Resuscitation with rHb1.1 increased mean arterial pressure (MAP), cardiac output, and systemic oxygen delivery significantly when compared with diluent. After rHb1.1 resuscitation, regional blood flows were significantly increased in skin, kidney, spleen, and heart compared with diluent resuscitation. Compared with saline treatment after rHb1.1 resuscitation, L-NMMA increased MAP and regional resistances in virtually all tissues; indomethacin did not alter MAP, but increased resistance in the brain.
These data indicate that rHb1.1 resuscitation was more effective than diluent in improving systemic and regional hemodynamics and oxygen delivery, suggesting that rHb1.1 may be of benefit in the treatment of acute blood loss. Increased resistance after L-NMMA in the presence of rHb1.1 indicated that rHb1.1 resuscitation did not eliminate NO dependent circulatory control. Increased resistance after indomethacin in brain indicated that vasodilator prostanoids were important in regulating vascular resistance in these tissues after rHb1.1 resuscitation.
基于血红蛋白的氧载体旨在补充血容量,并在失血后增加组织的氧输送。本研究的目标有两个:a)确定在控制性出血期间用重组人血红蛋白(rHb1.1)对大鼠进行复苏的全身和局部血管效应;b)确定一氧化氮(NO)或前列腺素是否参与了观察到的反应。
在氟烷麻醉下,对麻痹、通气的大鼠进行出血(18 mL血液/千克体重),并使其稳定30分钟。使用放射性微球法在三个时间点监测全身和局部血流动力学以及氧输送。在出血稳定期结束时(t = 0分钟)首次注入微球。在20分钟内注入rHb1.1(1克/千克体重)或rHb1.1稀释剂(磷酸盐缓冲盐水,36 mL/千克体重),30分钟后(t = 50分钟)再次注入微球。然后在接受rHb1.1治疗的大鼠中注入生理盐水(0.5 mL)、吲哚美辛(5毫克/千克以抑制环氧化酶)或NG-单甲基-L-精氨酸(L-NMMA,100毫克/千克,以抑制一氧化氮合酶),并再次注射微球(t = 80分钟)。
研究实验室。
雄性Wistar大鼠(n = 37)。
用重组人血红蛋白(rHb1.1)、rHb1.1稀释剂(磷酸盐缓冲盐水)对出血大鼠进行复苏。复苏后用生理盐水、L-NMMA或吲哚美辛治疗。

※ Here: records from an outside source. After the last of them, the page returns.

(** The configuration of a slave with the callback [f] and a master that are set up on
    the same pins; [twi_attachSlaveTxEvent] sets [f]. *)
Definition configured (s : setup) (addr : Z) (f : list (list Z) -> option (list Z)) (lg : nat) (ex : bus -> bool) : BusConfig :=
  {| twi_addr := addr; sda_first := twi_sda s <? twi_scl s; onSlaveTransmit := f; twi_dcount := init_dcount s;
     twi_clockStretchLimit := init_limit s; lag := lg; expires := ex |}.

(** The state after [twi_init] of both ends. *)
Definition idle_bus : bus :=
  mkBus TWIPM_IDLE TWIP_IDLE TW_NO_INFO 0 0 false false TWI_READY 0xFF (repeat 0 32) 0 0 (repeat 0 32) 0
    false [] [] false false false false false false 0.
Lemma release_at_rest n b : at_rest b -> release_loop n b = (tt, b).
Proof.
  intros (_ & _ & H1 & _ & H2 & _ & _ & _ & H3 & _).
  destruct n; cbn [release_loop]; (eapply step; [by apply read_quiet|]); unfold sda; by rewrite H1, H2.
Qed.

(** A read, from the acknowledge bit of the address on. *)
Lemma read_answered n b y :
  at_rest b -> addressed y = true -> Z.testbit y 0 = true -> Z.of_nat lag <= twi_clockStretchLimit ->
  callback_typed (received b) ->
  exists b',
    (l <- read_data n ;; (twi_write_stop ;; ret tt) ;; release_loop 10 ;; ret (0, l)) (answered b y true) =
      ((0, take (S n) (offered (received b) ++ replicate (S n) 0xFF)), b') /\
    at_rest b' /\ received b' = received b.
Proof.
  intros Hb Hm Hw Hlim Hc. destruct (read_data_first n b _ Hb Hm Hw Hlim Hc) as (b1 & E1 & H1).
  destruct (finished_stops _ _ _ _ _ H1 ltac:(apply Hb)) as (b2 & E2 & H2 & H3).
  exists b2. split; [|done]. eapply step; [exact E1|]. eapply step; [exact E2|].
  eapply step; [by apply release_at_rest | reflexivity].
Qed.

(** C31: what the master gets from the slave at the address [a], when the bus is at
    rest and the task that asks the callback is not later than the clock stretch
    limit, nor so late that the slave's timer expires within the transaction
    ([InTime]): the bytes that the callback offers, then [0xFF]; from another address,
    code 2.  The bus comes to rest again and the slave has received nothing. *)
Theorem i2c_read_outcome a n b :
  at_rest b -> 0 <= a < 128 -> callback_typed (received b) -> Z.of_nat lag <= twi_clockStretchLimit ->
  exists b',
    twi_readFrom a (S n) true b =
      (if setAddress_addr a =? twi_addr then (0, take (S n) (offered (received b) ++ replicate (S n) 0xFF)) else (2, []), b') /\
    at_rest b' /\ received b' = received b.
Proof.
  intros Hb Ha Hc Hlim. destruct (address_byte a true Ha) as (Hy & Hw & Hm). cbn [b2z] in Hy, Hw, Hm.
  unfold twi_readFrom. erewrite address_sent by done. rewrite Hm. 
  destruct (setAddress_addr a =? twi_addr); cbn [negb].
  - replace (S n - 1)%nat with n by lia. by apply read_answered.
  - destruct (stopped_rx b _ _ _ _ _ _ _ _ _ Hb (answered_other b _ Hm) ltac:(apply Hb)) as (b' & E & H).
    exists b'. split; [|exact H]. eapply step; [exact E | reflexivity].
Qed.
End Outcome.
Definition M (A : Type) := stub -> outcome A.
Definition ret {A} (x : A) : M A := Done x.
Definition bind {A B} (m : M A) (k : A -> M B) : M B :=
  fun s =>
    match m s with
    | Done x s' => k x s'
    | Waiting s' => Waiting s'
    | Restarted s' => Restarted s'
    | Overrun => Overrun
    | NoFuel => NoFuel
    end.
Definition upd (f : stub -> stub) : M unit := fun s => Done tt (f s).
Definition get {A} (f : stub -> A) : M A := fun s => Done (f s) s.
End Stub.

Arguments Done {T A}. Arguments Waiting {T A}. Arguments Restarted {T A}. Arguments Overrun {T A}.
Arguments NoFuel {T A}.

Declare Scope gdb_scope.
Delimit Scope gdb_scope with gdb.
Notation "x <- m ;; k" := (bind m (fun x => k)) (at level 100, m at next level, right associativity) : gdb_scope.
Notation "'Let' x , y <- m ;; k" := (bind m (fun p => match p with (x, y) => k end))
  (at level 100, x at level 0, y at level 0, m at next level, right associativity) : gdb_scope.
Notation "m ;; k" := (bind m (fun _ => k)) (at level 100, right associativity) : gdb_scope.
Open Scope gdb_scope.

(** ** Numbers in packets *)

Definition hex_digit (c : Z) : option Z :=
  if (48 <=? c) && (c <=? 57) then Some (c - 48)
  else if (65 <=? c) && (c <=? 70) then Some (c - 65 + 10)
  else if (97 <=? c) && (c <=? 102) then Some (c - 97 + 10)
  else None.

(** The loop of [gdbGetHexVal] over the characters [at_ ptr], [at_ (ptr + 1)], ...; [open]
    stands for [bits == -1]. *)
Fixpoint hex_loop (at_ : Z -> Z) (open : bool) (n : nat) (ptr v : Z) : Z * Z :=
  match n with
  | O => (s32 v, ptr)
  | S n' =>
      match hex_digit (at_ ptr) with
      | Some d => hex_loop at_ open n' (ptr + 1) (Z.lor (u32 (Z.shiftl v 4)) d)
      | None =>
          if open then (s32 v, ptr)
          else (if at_ ptr =? code "#" then ST_ENDPACKET else ST_ERR, ptr + 1)
      end
  end.
Definition gdbGetHexVal (at_ : Z -> Z) (ptr bits : Z) : Z * Z :=
  let open := bits =? -1 in
  hex_loop at_ open (if open then 64 else Z.to_nat (Z.quot bits 4)) ptr 0.

Definition iswap (i : Z) : Z :=
  s32 (Z.lor (Z.lor (Z.lor (Z.land (Z.shiftr i 24) 0xff) (Z.shiftl (Z.land (Z.shiftr i 16) 0xff) 8))
               (Z.shiftl (Z.land (Z.shiftr i 8) 0xff) 16))
         (Z.shiftl (Z.land i 0xff) 24)).

(** ** Memory *)

Section Functions.
Context {T : Target}.

Definition mapped (p : Z) : bool := negb ((p <? 0x20000000) || (0x60000000 <=? p)).
Definition word_of (p : Z) : Z := Z.land p (Z.lnot 3).
Definition readbyte (m : Z -> Z) (p : Z) : Z :=
  if mapped p then u8 (Z.shiftr (m (word_of p)) (Z.land p 3 * 8)) else 255.
Definition put_byte (w k d : Z) : Z :=
  if k =? 0 then Z.lor (Z.land w 0xffffff00) d
  else if k =? 1 then Z.lor (Z.land w 0xffff00ff) (Z.shiftl d 8)
  else if k =? 2 then Z.lor (Z.land w 0xff00ffff) (Z.shiftl d 16)
  else Z.lor (Z.land w 0x00ffffff) (Z.shiftl d 24).
Definition writeByte (p d : Z) (m : Z -> Z) : Z -> Z :=
  if mapped p then fun q => if q =? word_of p then put_byte (m (word_of p)) (Z.land p 3) d else m q else m.

Definition validWrAddr (p : Z) : bool :=
  ((0x3ff00000 <=? p) && (p <? 0x40000000)) || ((0x40100000 <=? p) && (p <? 0x40140000)) ||
  ((0x60000000 <=? p) && (p <? 0x60002000)).

(** ** The packet layer *)

Definition gdbRecvChar : M Z := fun s => match rx s with c :: q => Done c (set_rx q s) | [] => Waiting s end.
Definition gdbTxFifoIsFull (s : stub) (k : nat) : bool := 126 <=? tx_fifo_cnt (tx s) k.
(** A character that is written into a full FIFO is lost. *)
Definition write_fifo (c : Z) (k : nat) (s : stub) : stub :=
  if tx_fifo_cnt (tx s) k <? TX_FIFO_SIZE then set_tx (tx s ++ [c]) s else s.
(** The poll that finds room. *)
Fixpoint wait_tx (fuel k : nat) (s : stub) : option nat :=
  match fuel with
  | O => None
  | S fuel' => if gdbTxFifoIsFull s k then wait_tx fuel' (S k) s else Some k
  end.
Definition gdbSendChar (c : Z) : M unit :=
  fun s =>
    match wait_tx (S tx_patience) 0 s with
    | Some k => Done tt (write_fifo c k s)
    | None => NoFuel
    end.

Lemma wait_tx_ends s n k0 k : (k0 <= k < k0 + n)%nat -> tx_fifo_cnt (tx s) k < 126 ->
  exists j, wait_tx n k0 s = Some j /\ gdbTxFifoIsFull s j = false.
Proof.
  revert k0. induction n as [|n IH]; intros k0 Hk Hc; [lia|]. cbn [wait_tx].
  destruct (gdbTxFifoIsFull s k0) eqn:E; [|by exists k0].
  apply IH; [|done]. destruct (decide (k = k0)) as [->|]; [|lia]. unfold gdbTxFifoIsFull in E. lia.
Qed.

(** The wait ends and the character is not lost. *)
Lemma sent c s : gdbSendChar c s = Done tt (set_tx (tx s ++ [c]) s).
Proof.
  destruct (tx_drains (tx s)) as (k & Hk & Hc).
  destruct (wait_tx_ends s (S tx_patience) 0 k ltac:(lia) Hc) as (j & E & F). unfold gdbSendChar. rewrite E.
  unfold gdbTxFifoIsFull in F. unfold write_fifo, TX_FIFO_SIZE. by rewrite (proj2 (Z.ltb_lt _ _)) by lia.
Qed.
Lemma then_send {A} c (k : unit -> M A) s : bind (gdbSendChar c) k s = k tt (set_tx (tx s ++ [c]) s).
Proof. unfold bind. by rewrite sent. Qed.

Definition gdbPacketStart : M unit := upd (set_chsum 0) ;; gdbSendChar (code "$").

Definition add_chsum (c : Z) : M unit := upd (fun s => set_chsum (u8 (chsum s + c)) s).
Definition escaped (c : Z) : bool := (c =? code "#") || (c =? code "$") || (c =? code "}") || (c =? code "*").
Definition gdbPacketChar (c : Z) : M unit :=
  if escaped c then
    gdbSendChar (code "}") ;; add_chsum (code "}") ;;
    gdbSendChar (Z.lxor c 0x20) ;; add_chsum (Z.lxor c 0x20)
  else gdbSendChar c ;; add_chsum c.

Definition hexChars (d : Z) : Z := nth (Z.to_nat d) (text "0123456789abcdef") 0.
(** [n] digits are left. *)
Fixpoint gdbPacketHex (val : Z) (n : nat) : M unit :=
  match n with
  | O => ret tt
  | S n' => gdbPacketChar (hexChars (Z.land (Z.shiftr val (4 * Z.of_nat n')) 0xf)) ;; gdbPacketHex val n'
  end.
Definition gdbPacketSwappedHexInt (val : Z) : M unit := gdbPacketHex (iswap val) 8.

Fixpoint repeat_ (n : nat) (m : M unit) : M unit := match n with O => ret tt | S n' => m ;; repeat_ n' m end.
Definition gdbPacketXXXXInt : M unit := repeat_ 8 (gdbPacketChar (code "x")).

Definition gdbPacketEnd : M unit := gdbSendChar (code "#") ;; c <- get chsum ;; gdbPacketHex c 2.

Fixpoint gdbPacketChars (l : list Z) : M unit :=
  match l with [] => ret tt | c :: l' => gdbPacketChar c ;; gdbPacketChars l' end.
Definition gdbSendPacketStr (s : string) : M unit := gdbPacketStart ;; gdbPacketChars (text s) ;; gdbPacketEnd.

Fixpoint packet_bytes (buf : list Z) : M unit :=
  match buf with [] => ret tt | c :: buf' => gdbPacketHex c 2 ;; packet_bytes buf' end.
Definition gdbSendOutputPacketStr (buf : list Z) : M unit :=
  gdbPacketStart ;; gdbPacketChar (code "O") ;; packet_bytes buf ;; gdbPacketEnd.
Definition gdbSendOutputPacketChar (c : Z) : M unit :=
  gdbPacketStart ;; gdbPacketChar (code "O") ;; gdbPacketHex c 2 ;; gdbPacketEnd.

Definition exceptionSignal : list Z := [4; 31; 11; 11; 2; 6; 8; 0; 6; 7; 0; 0; 7; 7; 7; 7].
Definition signal_of (why : Z) : Z :=
  if why =? 0xff then 2
  else if truth (Z.land why 0x80) then
    let i := Z.land why 0x7f in
    if i <? Z.of_nat (length exceptionSignal) then nth (Z.to_nat i) exceptionSignal 0 else 11
  else 5.
Definition sendReason : M unit :=
  gdbPacketStart ;; gdbPacketChar (code "T") ;;
  r <- get regs ;; gdbPacketHex (signal_of (reason r)) 2 ;;
  gdbPacketEnd.

Definition gdbSendPacketOK : M unit := gdbSendPacketStr "OK".
Definition gdbSendPacketE01 : M unit := gdbSendPacketStr "E01".
Definition gdbSendEmptyPacket : M unit := gdbPacketStart ;; gdbPacketEnd.
(* ===== verification/GdbSession.v ===== *)
(** * The GDB stub: sessions

    What gdb asks and what it is told: requests, the answers that they deserve, and the
    conversation while the target is stopped, with noise, garbled packets and packets
    that do not fit in between. *)

From Stdlib Require Import Ascii String.
From S2P Require Import Prelude Gdb GdbPacket GdbReceive GdbMemory.

#[local] Abbreviation length := Datatypes.length.

(** ** Requests *)

(** A number without leading zeros. *)
Definition hexnum (v : Z) : list Z := hexs (S (Z.to_nat (Z.log2 v / 4))) v.
Definition bytes_of (bs : list Z) : list Z := List.concat (List.map (hexs 2) bs).

Inductive request :=
  | ReadRegs
  | ReadMem (addr n : Z)
  | WriteMem (addr : Z) (bs : list Z)
  | AskReason
  | Insert (kind addr n : Z)
  | Remove (kind addr n : Z)
  | AskSupported (rest : list Z)
  | AskAttached (rest : list Z)
  | SoftBreak (insert : bool) (rest : list Z)
  | Other (body : list Z).

Definition payload (q : request) : list Z :=
  match q with
  | ReadRegs => text "g"
  | ReadMem i n => code "m" :: hexnum i ++ code "," :: hexnum n
  | WriteMem i bs => code "M" :: hexnum i ++ code "," :: hexnum (Z.of_nat (length bs)) ++ code ":" :: bytes_of bs
  | AskReason => text "?"
  | Insert k i n => code "Z" :: code "0" + k :: code "," :: hexnum i ++ code "," :: hexnum n
  | Remove k i n => code "z" :: code "0" + k :: code "," :: hexnum i ++ code "," :: hexnum n
  | AskSupported rest => text "qSupported" ++ rest
  | AskAttached rest => text "qAttached" ++ rest
  | SoftBreak ins rest => (if ins then code "Z" else code "z") :: code "0" :: rest
  | Other body => body
  end.

(** The commands that the stub knows by their first character. *)
Definition known (c : Z) : Prop := In c (text "gGmM?csDkqzZ").
Definition well_formed (q : request) : Prop :=
  match q with
  | ReadMem i n => is_u32 i /\ 0 <= n < 2147483648
  | WriteMem i bs => is_u32 i /\ Forall is_u8 bs
  | Insert k i n | Remove k i n => 1 <= k <= 4 /\ is_u32 i /\ is_u32 n
  | AskSupported rest | AskAttached rest | SoftBreak _ rest => Forall plain rest
  | Other body => Forall plain body /\ forall c, head body = Some c -> ~ known c
  | ReadRegs | AskReason => True
  end.

(** Evaluates the tests of the interpreter on a known command. *)
Ltac pick :=
  repeat match goal with
  | |- context [if ?b then _ else _] =>
      let v := eval vm_compute in b in
      lazymatch v with true => change b with true | false => change b with false end; cbv iota
  end.
Ltac dispatch :=
  unfold gdbHandleCommand; unfold bind at 1, get;
  repeat match goal with H : cmd_at _ _ = _ |- _ => rewrite H end; cbv zeta; pick.

Section Session.
Context {T : Target}.

(** What the debugger can observe of the target. *)
Record world := mkWorld { bytes : Z -> Z; breaks : hw }.

(** The mask of a watched region, whose size is a power of two up to 32. *)
Definition watch_bits (n : Z) : option Z := if bool_decide (n ∈ [1; 2; 4; 8; 16; 32]) then Some (64 - n) else None.
Definition watch_kind (k : Z) : Z := match k with 2 => 2 | 3 => 1 | _ => 3 end.
Definition done_or_error (v : Z) : list Z := if v =? 0 then text "E01" else text "OK".

(** The answer to a request, and the world after it. *)
Definition answer (r : XTensa_exception_frame_s) (w : world) (q : request) : list Z * world :=
  match q with
  | ReadRegs => (regs_text r, w)
  | ReadMem i n => (bytes_text (bytes w) (Z.to_nat n) i, w)
  | WriteMem i bs =>
      if validWrAddr i && validWrAddr (i + Z.of_nat (length bs)) then (text "OK", mkWorld (put_list i bs (bytes w)) (breaks w))
      else (text "E01", w)
  | AskReason => (code "T" :: hexs 2 (signal_of (reason r)), w)
  | Insert 1 i n => let '(v, h) := gdbstub_set_hw_breakpoint (s32 i) (s32 n) (breaks w) in (done_or_error v, mkWorld (bytes w) h)
  | Insert k i n =>
      match watch_bits n with
      | Some mask => let '(v, h) := gdbstub_set_hw_watchpoint (s32 i) mask (watch_kind k) (breaks w) in (done_or_error v, mkWorld (bytes w) h)
      | None => (text "E01", w)
      end
  | Remove 1 i n => let '(v, h) := gdbstub_del_hw_breakpoint (s32 i) (breaks w) in (done_or_error v, mkWorld (bytes w) h)
  | Remove _ i n => let '(v, h) := gdbstub_del_hw_watchpoint (s32 i) (breaks w) in (done_or_error v, mkWorld (bytes w) h)
  | AskSupported _ => (text "swbreak+;hwbreak+;PacketSize=FF", w)
  | AskAttached _ => (text "1", w)
  | SoftBreak _ _ | Other _ => ([], w)
  end.

(** ** Reading the command buffer *)

Lemma hexnum_fits v : is_u32 v -> (S (Z.to_nat (Z.log2 v / 4)) <= 8)%nat /\ 0 <= v < 16 ^ Z.of_nat (S (Z.to_nat (Z.log2 v / 4))).
Proof.
  unfold is_u32. intros Hv. pose proof (Z.log2_nonneg v). split.
  - assert (Z.log2 v < 32); [|pose proof (Z.div_lt_upper_bound (Z.log2 v) 4 8); lia]. destruct (Z.eq_dec v 0) as [->|]; [done|]. apply Z.log2_lt_pow2; [lia|].
    change (2 ^ 32) with 4294967296. lia.
  - split; [lia|]. destruct (Z.eq_dec v 0) as [->|]; [done|]. change 16 with (2 ^ 4). rewrite <- Z.pow_mul_r by lia.
    apply Z.log2_lt_pow2; [lia|]. pose proof (Z.mul_succ_div_gt (Z.log2 v) 4). pose proof (Z.div_pos (Z.log2 v) 4). lia.
Qed.

Lemma get_hexnum at_ pre v c post :
  reads at_ (pre ++ hexnum v ++ c :: post) -> hex_digit c = None -> is_u32 v ->
  gdbGetHexVal at_ (Z.of_nat (length pre)) (-1) = (s32 v, Z.of_nat (length (pre ++ hexnum v))).
Proof.
  intros H Hc Hv. destruct (hexnum_fits v Hv) as [Lv Vv]. rewrite (get_number _ _ _ _ _ _ H Hc Lv Vv).
  unfold hexnum. by rewrite length_app, length_hexs.
Qed.

(** The two numbers of a memory or breakpoint command. *)
Lemma get_two at_ pre i n c post :
  reads at_ (pre ++ hexnum i ++ code "," :: hexnum n ++ c :: post) -> hex_digit c = None -> is_u32 i -> is_u32 n ->
  gdbGetHexVal at_ (Z.of_nat (length pre)) (-1) = (s32 i, Z.of_nat (length (pre ++ hexnum i))) /\
  gdbGetHexVal at_ (Z.of_nat (length (pre ++ hexnum i)) + 1) (-1) =
    (s32 n, Z.of_nat (length (pre ++ hexnum i ++ code "," :: hexnum n))).
Proof.
  intros H Hc Hi Hn. split; [by eapply get_hexnum|].
  replace (Z.of_nat (length (pre ++ hexnum i)) + 1) with (Z.of_nat (length (pre ++ hexnum i ++ [code ","])))
    by (rewrite !length_app; cbn [length]; lia).
  rewrite (get_hexnum _ _ n c post); [by rewrite <- !app_assoc | by rewrite <- !app_assoc | done | done].
Qed.

Lemma write_memory_list bs s i i' pre post :
  reads (cmd_at s) (pre ++ bytes_of bs ++ post) -> Forall is_u8 bs -> u32 i = u32 i' ->
  write_memory (length bs) i (Z.of_nat (length pre)) s = Done tt (set_mem (write_list i' bs (mem s)) s).
Proof.
  intros H Hb. revert s i i' pre H. induction Hb as [|b bs Hb _ IH]; intros s i i' pre H Hi; [by destruct s|].
  cbn [length write_memory write_list]. unfold bytes_of in H. cbn [List.map List.concat] in H. rewrite <- app_assoc in H.
  unfold bind at 1, getHex, get. rewrite (get_byte _ _ _ _ H Hb).
  unfold bind, upd. rewrite u8_id, Hi by done.
  replace (length pre + 2)%nat with (length (pre ++ hexs 2 b)) by (by rewrite length_app, length_hexs).
  rewrite (IH _ _ (i' + 1)); [done | | by apply u32_next]. by rewrite <- app_assoc.
Qed.
(** ** Handling a request *)

Lemma cmd_is_prefix str c rest s : reads (cmd_at s) (c :: text str ++ rest) -> cmd_is str s = true.
Proof.
  intros H. unfold cmd_is. apply bool_decide_true. apply nth_ext with (d := cmd_at s 1) (d' := 0).
  - by rewrite length_map, length_seq.
  - rewrite length_map, length_seq. intros k Hk. change (cmd_at s 1) with ((fun k => cmd_at s (1 + Z.of_nat k)) 0%nat).
    rewrite map_nth, seq_nth by done. replace (1 + Z.of_nat (0 + k)) with (Z.of_nat (S k)) by lia.
    rewrite H by (cbn; rewrite length_app; lia). cbn [nth]. by rewrite app_nth1.
Qed.

Lemma cmd_is_first c str s : cmd_at s 1 <> code c -> cmd_is (String c str) s = false.
Proof. intros H. unfold cmd_is. apply bool_decide_false. intros E. by injection E as E _. Qed.

(** The state after an answer. *)
Definition after (c : Z) (p : list Z) (m : Z -> Z) (h : hw) (s : stub) : stub :=
  set_chsum c (set_tx (tx s ++ frame (escape_all p)) (set_mem m (set_dbg h s))).
Definition shows (s : stub) (w : world) : Prop := (forall q, readbyte (mem s) q = bytes w q) /\ dbg s = breaks w.

(** [o] has answered as the world [w] demands. *)
Definition answers (o : outcome Z) (s : stub) (pw : list Z * world) : Prop :=
  exists c m, o = Done ST_OK (after c (fst pw) m (breaks (snd pw)) s) /\ forall q, readbyte m q = bytes (snd pw) q.

Lemma answers_sends m f s s1 p w :
  sends m f -> s1 = set_mem (mem s1) (set_dbg (breaks w) s) -> (forall q, readbyte (mem s1) q = bytes w q) -> f (regs s1) (mem s1) = p ->
  answers ((m ;; ret ST_OK) s1) s (p, w).
Proof.
  intros H E V P. destruct (H s1) as (c & _ & Hm). exists c, (mem s1). split; [|done].
  rewrite (bind_done _ _ _ _ _ Hm). unfold ret. rewrite P, E. by destruct s.
Qed.

Lemma answers_plain m f s p w :
  sends m f -> shows s w -> f (regs s) (mem s) = p -> answers ((m ;; ret ST_OK) s) s (p, w).
Proof. intros H [V D] P. eapply answers_sends; [exact H | | done | done]. rewrite <- D. by destruct s. Qed.

Lemma first_char s c l : reads (cmd_at s) (c :: l) -> cmd_at s 0 = c.
Proof. intros H. apply (H 0%nat). cbn. lia. Qed.
Lemma second_char s c d l : reads (cmd_at s) (c :: d :: l) -> cmd_at s 1 = d.
Proof. intros H. apply (H 1%nat). cbn. lia. Qed.
Lemma third_char s c d e l : reads (cmd_at s) (c :: d :: e :: l) -> cmd_at s 2 = e.
Proof. intros H. apply (H 2%nat). cbn. lia. Qed.

Lemma handle_regs s w :
  reads (cmd_at s) (text "g" ++ [0]) -> regs_typed (regs s) -> shows s w -> answers (gdbHandleCommand s) s (regs_text (regs s), w).
Proof.
  intros R%first_char Hr [V D]. dispatch. destruct (sends_registers s Hr) as (c & _ & E). exists c, (mem s).
  split; [|done]. rewrite (bind_done _ _ _ _ _ E). unfold ret. cbn [fst snd]. rewrite <- D. by destruct s.
Qed.

Lemma handle_reason s w :
  reads (cmd_at s) (text "?" ++ [0]) -> shows s w ->
  answers (gdbHandleCommand s) s (code "T" :: hexs 2 (signal_of (reason (regs s))), w).
Proof. intros R%first_char V. dispatch. by eapply answers_plain; [apply sends_reason|..]. Qed.

Lemma handle_supported s w rest :
  reads (cmd_at s) (text "qSupported" ++ rest) -> shows s w ->
  answers (gdbHandleCommand s) s (text "swbreak+;hwbreak+;PacketSize=FF", w).
Proof.
  intros R V. pose proof (cmd_is_prefix "Supported" _ _ s R) as E. apply first_char in R. dispatch. rewrite E.
  by eapply answers_plain; [apply sends_str|..].
Qed.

与稀释剂相比,用rHb1.1复苏可显著提高平均动脉压(MAP)、心输出量和全身氧输送。与稀释剂复苏相比,rHb1.1复苏后皮肤、肾脏、脾脏和心脏的局部血流显著增加。与rHb1.1复苏后用生理盐水治疗相比,L-NMMA可提高几乎所有组织的MAP和局部阻力;吲哚美辛未改变MAP,但增加了脑内阻力。
这些数据表明,在改善全身和局部血流动力学以及氧输送方面,rHb1.1复苏比稀释剂更有效,这表明rHb1.1可能对急性失血的治疗有益。在存在rHb1.1的情况下,L-NMMA后阻力增加表明rHb1.1复苏并未消除NO依赖性循环控制。吲哚美辛后脑内阻力增加表明血管舒张性前列腺素在rHb1.1复苏后调节这些组织的血管阻力方面很重要。